◆ **Your instructions**
Go through the entries below and print each one exactly.

[Start of section]

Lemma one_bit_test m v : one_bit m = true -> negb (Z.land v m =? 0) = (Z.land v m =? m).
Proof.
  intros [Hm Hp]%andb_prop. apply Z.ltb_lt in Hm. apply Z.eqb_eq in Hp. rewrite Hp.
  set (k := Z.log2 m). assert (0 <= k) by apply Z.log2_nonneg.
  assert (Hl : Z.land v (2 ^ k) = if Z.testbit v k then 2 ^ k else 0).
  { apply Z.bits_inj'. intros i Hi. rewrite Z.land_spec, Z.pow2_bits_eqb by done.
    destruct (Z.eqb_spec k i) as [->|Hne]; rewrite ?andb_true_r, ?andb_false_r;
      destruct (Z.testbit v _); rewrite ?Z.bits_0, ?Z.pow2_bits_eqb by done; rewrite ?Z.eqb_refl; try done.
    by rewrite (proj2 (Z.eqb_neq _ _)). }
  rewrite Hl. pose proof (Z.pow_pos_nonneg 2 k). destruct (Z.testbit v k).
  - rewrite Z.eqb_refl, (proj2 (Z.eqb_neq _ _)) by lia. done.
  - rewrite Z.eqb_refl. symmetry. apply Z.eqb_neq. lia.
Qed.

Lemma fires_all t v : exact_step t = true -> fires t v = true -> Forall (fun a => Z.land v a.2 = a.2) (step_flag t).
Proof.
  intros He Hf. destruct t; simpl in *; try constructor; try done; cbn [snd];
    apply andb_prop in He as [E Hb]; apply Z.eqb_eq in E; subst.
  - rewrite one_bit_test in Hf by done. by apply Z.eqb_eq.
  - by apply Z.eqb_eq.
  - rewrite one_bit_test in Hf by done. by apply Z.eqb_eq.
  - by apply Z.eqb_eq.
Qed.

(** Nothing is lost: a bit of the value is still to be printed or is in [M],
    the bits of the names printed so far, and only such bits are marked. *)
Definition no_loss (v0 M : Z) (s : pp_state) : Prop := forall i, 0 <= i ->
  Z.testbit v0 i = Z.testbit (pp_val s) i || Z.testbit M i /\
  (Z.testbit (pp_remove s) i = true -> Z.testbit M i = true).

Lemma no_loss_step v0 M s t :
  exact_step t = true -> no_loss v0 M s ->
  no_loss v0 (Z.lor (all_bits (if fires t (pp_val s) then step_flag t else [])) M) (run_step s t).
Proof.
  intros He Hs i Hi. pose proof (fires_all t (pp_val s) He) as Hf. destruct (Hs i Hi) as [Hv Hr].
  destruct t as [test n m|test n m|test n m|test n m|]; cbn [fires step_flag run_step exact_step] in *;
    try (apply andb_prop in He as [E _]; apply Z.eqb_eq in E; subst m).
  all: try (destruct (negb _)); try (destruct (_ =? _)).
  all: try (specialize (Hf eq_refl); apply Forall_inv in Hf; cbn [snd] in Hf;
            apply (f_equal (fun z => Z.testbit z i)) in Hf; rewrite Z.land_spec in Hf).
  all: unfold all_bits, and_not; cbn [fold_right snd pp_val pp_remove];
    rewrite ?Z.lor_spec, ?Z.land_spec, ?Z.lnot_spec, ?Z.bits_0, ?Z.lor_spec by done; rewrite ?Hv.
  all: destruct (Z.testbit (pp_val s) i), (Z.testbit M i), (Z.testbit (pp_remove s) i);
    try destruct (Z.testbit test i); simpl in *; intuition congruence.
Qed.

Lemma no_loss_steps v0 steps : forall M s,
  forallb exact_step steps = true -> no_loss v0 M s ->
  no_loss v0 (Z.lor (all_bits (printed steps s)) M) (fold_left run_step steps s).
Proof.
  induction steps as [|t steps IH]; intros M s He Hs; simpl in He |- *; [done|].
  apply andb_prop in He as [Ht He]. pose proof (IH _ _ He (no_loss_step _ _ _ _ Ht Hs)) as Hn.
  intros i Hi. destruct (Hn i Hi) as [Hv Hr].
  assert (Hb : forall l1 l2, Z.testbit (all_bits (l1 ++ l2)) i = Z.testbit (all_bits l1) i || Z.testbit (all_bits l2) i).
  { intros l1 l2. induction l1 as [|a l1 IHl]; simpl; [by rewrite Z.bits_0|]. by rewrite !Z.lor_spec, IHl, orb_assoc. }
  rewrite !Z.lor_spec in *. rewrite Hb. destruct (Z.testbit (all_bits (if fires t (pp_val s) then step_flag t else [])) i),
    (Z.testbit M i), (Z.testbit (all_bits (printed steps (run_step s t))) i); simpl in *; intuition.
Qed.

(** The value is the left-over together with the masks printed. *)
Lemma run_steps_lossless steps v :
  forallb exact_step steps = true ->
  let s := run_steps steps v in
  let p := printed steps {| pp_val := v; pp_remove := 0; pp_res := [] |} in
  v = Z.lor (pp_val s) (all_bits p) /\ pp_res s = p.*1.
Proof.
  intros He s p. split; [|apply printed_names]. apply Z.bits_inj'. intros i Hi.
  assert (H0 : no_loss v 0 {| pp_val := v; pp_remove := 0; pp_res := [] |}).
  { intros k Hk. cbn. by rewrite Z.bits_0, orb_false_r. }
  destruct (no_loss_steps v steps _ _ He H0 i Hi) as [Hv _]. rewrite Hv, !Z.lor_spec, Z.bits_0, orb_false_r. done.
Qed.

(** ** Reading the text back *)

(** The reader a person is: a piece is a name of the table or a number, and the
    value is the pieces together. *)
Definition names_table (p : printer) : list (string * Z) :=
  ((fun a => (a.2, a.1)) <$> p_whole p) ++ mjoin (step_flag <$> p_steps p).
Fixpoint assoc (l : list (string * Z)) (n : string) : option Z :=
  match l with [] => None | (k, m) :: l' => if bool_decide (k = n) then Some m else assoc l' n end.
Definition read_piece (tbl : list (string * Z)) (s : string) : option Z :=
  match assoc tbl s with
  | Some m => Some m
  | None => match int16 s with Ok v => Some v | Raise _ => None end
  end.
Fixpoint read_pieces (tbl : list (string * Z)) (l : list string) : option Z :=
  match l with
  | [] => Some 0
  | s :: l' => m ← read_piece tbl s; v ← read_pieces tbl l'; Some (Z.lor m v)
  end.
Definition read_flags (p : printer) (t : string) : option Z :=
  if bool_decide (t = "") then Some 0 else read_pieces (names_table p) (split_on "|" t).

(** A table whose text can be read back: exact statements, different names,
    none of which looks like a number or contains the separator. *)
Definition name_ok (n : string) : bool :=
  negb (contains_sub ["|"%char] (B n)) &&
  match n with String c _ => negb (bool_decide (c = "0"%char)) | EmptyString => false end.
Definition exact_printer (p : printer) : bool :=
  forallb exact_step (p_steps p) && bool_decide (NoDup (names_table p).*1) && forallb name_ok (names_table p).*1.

[End of section]

◆ **Result of this exercise**
Lemma one_bit_test m v : one_bit m = true -> negb (Z.land v m =? 0) = (Z.land v m =? m).
Proof.
  intros [Hm Hp]%andb_prop. apply Z.ltb_lt in Hm. apply Z.eqb_eq in Hp. rewrite Hp.
  set (k := Z.log2 m). assert (0 <= k) by apply Z.log2_nonneg.
  assert (Hl : Z.land v (2 ^ k) = if Z.testbit v k then 2 ^ k else 0).
  { apply Z.bits_inj'. intros i Hi. rewrite Z.land_spec, Z.pow2_bits_eqb by done.
    destruct (Z.eqb_spec k i) as [->|Hne]; rewrite ?andb_true_r, ?andb_false_r;
      destruct (Z.testbit v _); rewrite ?Z.bits_0, ?Z.pow2_bits_eqb by done; rewrite ?Z.eqb_refl; try done.
    by rewrite (proj2 (Z.eqb_neq _ _)). }
  rewrite Hl. pose proof (Z.pow_pos_nonneg 2 k). destruct (Z.testbit v k).
  - rewrite Z.eqb_refl, (proj2 (Z.eqb_neq _ _)) by lia. done.
  - rewrite Z.eqb_refl. symmetry. apply Z.eqb_neq. lia.
Qed.

Lemma fires_all t v : exact_step t = true -> fires t v = true -> Forall (fun a => Z.land v a.2 = a.2) (step_flag t).
Proof.
  intros He Hf. destruct t; simpl in *; try constructor; try done; cbn [snd];
    apply andb_prop in He as [E Hb]; apply Z.eqb_eq in E; subst.
  - rewrite one_bit_test in Hf by done. by apply Z.eqb_eq.
  - by apply Z.eqb_eq.
  - rewrite one_bit_test in Hf by done. by apply Z.eqb_eq.
  - by apply Z.eqb_eq.
Qed.

(** Nothing is lost: a bit of the value is still to be printed or is in [M],
    the bits of the names printed so far, and only such bits are marked. *)
Definition no_loss (v0 M : Z) (s : pp_state) : Prop := forall i, 0 <= i ->
  Z.testbit v0 i = Z.testbit (pp_val s) i || Z.testbit M i /\
  (Z.testbit (pp_remove s) i = true -> Z.testbit M i = true).

Lemma no_loss_step v0 M s t :
  exact_step t = true -> no_loss v0 M s ->
  no_loss v0 (Z.lor (all_bits (if fires t (pp_val s) then step_flag t else [])) M) (run_step s t).
Proof.
  intros He Hs i Hi. pose proof (fires_all t (pp_val s) He) as Hf. destruct (Hs i Hi) as [Hv Hr].
  destruct t as [test n m|test n m|test n m|test n m|]; cbn [fires step_flag run_step exact_step] in *;
    try (apply andb_prop in He as [E _]; apply Z.eqb_eq in E; subst m).
  all: try (destruct (negb _)); try (destruct (_ =? _)).
  all: try (specialize (Hf eq_refl); apply Forall_inv in Hf; cbn [snd] in Hf;
            apply (f_equal (fun z => Z.testbit z i)) in Hf; rewrite Z.land_spec in Hf).
  all: unfold all_bits, and_not; cbn [fold_right snd pp_val pp_remove];
    rewrite ?Z.lor_spec, ?Z.land_spec, ?Z.lnot_spec, ?Z.bits_0, ?Z.lor_spec by done; rewrite ?Hv.
  all: destruct (Z.testbit (pp_val s) i), (Z.testbit M i), (Z.testbit (pp_remove s) i);
    try destruct (Z.testbit test i); simpl in *; intuition congruence.
Qed.

Lemma no_loss_steps v0 steps : forall M s,
  forallb exact_step steps = true -> no_loss v0 M s ->
  no_loss v0 (Z.lor (all_bits (printed steps s)) M) (fold_left run_step steps s).
Proof.
  induction steps as [|t steps IH]; intros M s He Hs; simpl in He |- *; [done|].
  apply andb_prop in He as [Ht He]. pose proof (IH _ _ He (no_loss_step _ _ _ _ Ht Hs)) as Hn.
  intros i Hi. destruct (Hn i Hi) as [Hv Hr].
  assert (Hb : forall l1 l2, Z.testbit (all_bits (l1 ++ l2)) i = Z.testbit (all_bits l1) i || Z.testbit (all_bits l2) i).
  { intros l1 l2. induction l1 as [|a l1 IHl]; simpl; [by rewrite Z.bits_0|]. by rewrite !Z.lor_spec, IHl, orb_assoc. }
  rewrite !Z.lor_spec in *. rewrite Hb. destruct (Z.testbit (all_bits (if fires t (pp_val s) then step_flag t else [])) i),
    (Z.testbit M i), (Z.testbit (all_bits (printed steps (run_step s t))) i); simpl in *; intuition.
Qed.

(** The value is the left-over together with the masks printed. *)
Lemma run_steps_lossless steps v :
  forallb exact_step steps = true ->
  let s := run_steps steps v in
  let p := printed steps {| pp_val := v; pp_remove := 0; pp_res := [] |} in
  v = Z.lor (pp_val s) (all_bits p) /\ pp_res s = p.*1.
Proof.
  intros He s p. split; [|apply printed_names]. apply Z.bits_inj'. intros i Hi.
  assert (H0 : no_loss v 0 {| pp_val := v; pp_remove := 0; pp_res := [] |}).
  { intros k Hk. cbn. by rewrite Z.bits_0, orb_false_r. }
  destruct (no_loss_steps v steps _ _ He H0 i Hi) as [Hv _]. rewrite Hv, !Z.lor_spec, Z.bits_0, orb_false_r. done.
Qed.

(** ** Reading the text back *)

(** The reader a person is: a piece is a name of the table or a number, and the
    value is the pieces together. *)
Definition names_table (p : printer) : list (string * Z) :=
  ((fun a => (a.2, a.1)) <$> p_whole p) ++ mjoin (step_flag <$> p_steps p).
Fixpoint assoc (l : list (string * Z)) (n : string) : option Z :=
  match l with [] => None | (k, m) :: l' => if bool_decide (k = n) then Some m else assoc l' n end.
Definition read_piece (tbl : list (string * Z)) (s : string) : option Z :=
  match assoc tbl s with
  | Some m => Some m
  | None => match int16 s with Ok v => Some v | Raise _ => None end
  end.
Fixpoint read_pieces (tbl : list (string * Z)) (l : list string) : option Z :=
  match l with
  | [] => Some 0
  | s :: l' => m ← read_piece tbl s; v ← read_pieces tbl l'; Some (Z.lor m v)
  end.
Definition read_flags (p : printer) (t : string) : option Z :=
  if bool_decide (t = "") then Some 0 else read_pieces (names_table p) (split_on "|" t).

(** A table whose text can be read back: exact statements, different names,
    none of which looks like a number or contains the separator. *)
Definition name_ok (n : string) : bool :=
  negb (contains_sub ["|"%char] (B n)) &&
  match n with String c _ => negb (bool_decide (c = "0"%char)) | EmptyString => false end.
Definition exact_printer (p : printer) : bool :=
  forallb exact_step (p_steps p) && bool_decide (NoDup (names_table p).*1) && forallb name_ok (names_table p).*1.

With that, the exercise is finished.